_Assignment_
If a line in the records below holds the string "split", count it; give only the total.

*** Supplied data Section Begins ***

Lemma init_keys_lowercase_witness :
  exists e,
    sample_init
      (Some [("Type", VStr "t"); ("SOURCE", VStr "s");
             ("ComExampleExtension1", VStr "value")]) VNone ∅ = Ok e
    /\ is_Some (e !! "comexampleextension1")
    /\ lower "comexampleextension1" = "comexampleextension1".
Proof.
  eexists. split; [vm_compute; reflexivity|].
  split; [vm_compute; by eexists|].
  eapply (init_keys_lowercase Sample.default_id_selection_algorithm
            Sample.default_time_selection_algorithm Sample.coerce
            (Some [("Type", VStr "t"); ("SOURCE", VStr "s");
                   ("ComExampleExtension1", VStr "value")]) VNone ∅).
  - vm_compute. reflexivity.
  - intros k Hk. rewrite lookup_empty in Hk. by destruct Hk.
  - vm_compute. by eexists.
Defined.

Lemma init_applies_defaults_witness :
  exists e,
    sample_init (Some [("type", VStr "t"); ("source", VStr "s")]) VNone ∅ = Ok e
    /\ e !! "id" = Some (VStr (Sample.default_id_selection_algorithm tt))
    /\ e !! "id" <> Some (VStr "")
    /\ e !! "time" = Some (VDatetime (Sample.default_time_selection_algorithm tt))
    /\ e !! "time" <> Some VNone
    /\ e !! "specversion" = Some (VSpecVersion "1.0").
Proof.
  apply (init_applies_defaults Sample.default_id_selection_algorithm
           Sample.default_time_selection_algorithm Sample.coerce).
  - intros s. reflexivity.
  - discriminate.
Defined.

(** C4. The attribute read goes over the instance dictionary, which holds
    the declared fields only: an extension attribute given at construction
    is stored on the instance, but it is not a key of the map that the read
    returns. *)
Theorem get_attributes_drops_extension_attribute :
  (e ← sample_init
         (Some [("type", VStr "t"); ("source", VStr "s");
                ("comexampleextension1", VStr "value")]) VNone ∅;
   Ok (e !! "comexampleextension1",
       _get_attributes Sample.best_effort_encode_attribute_value e
         !! "comexampleextension1"))
  = Ok (Some (VStr "value"), None).
Proof. vm_compute. reflexivity. Qed.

*** Supplied data Section Ends ***

_Expected answer_
2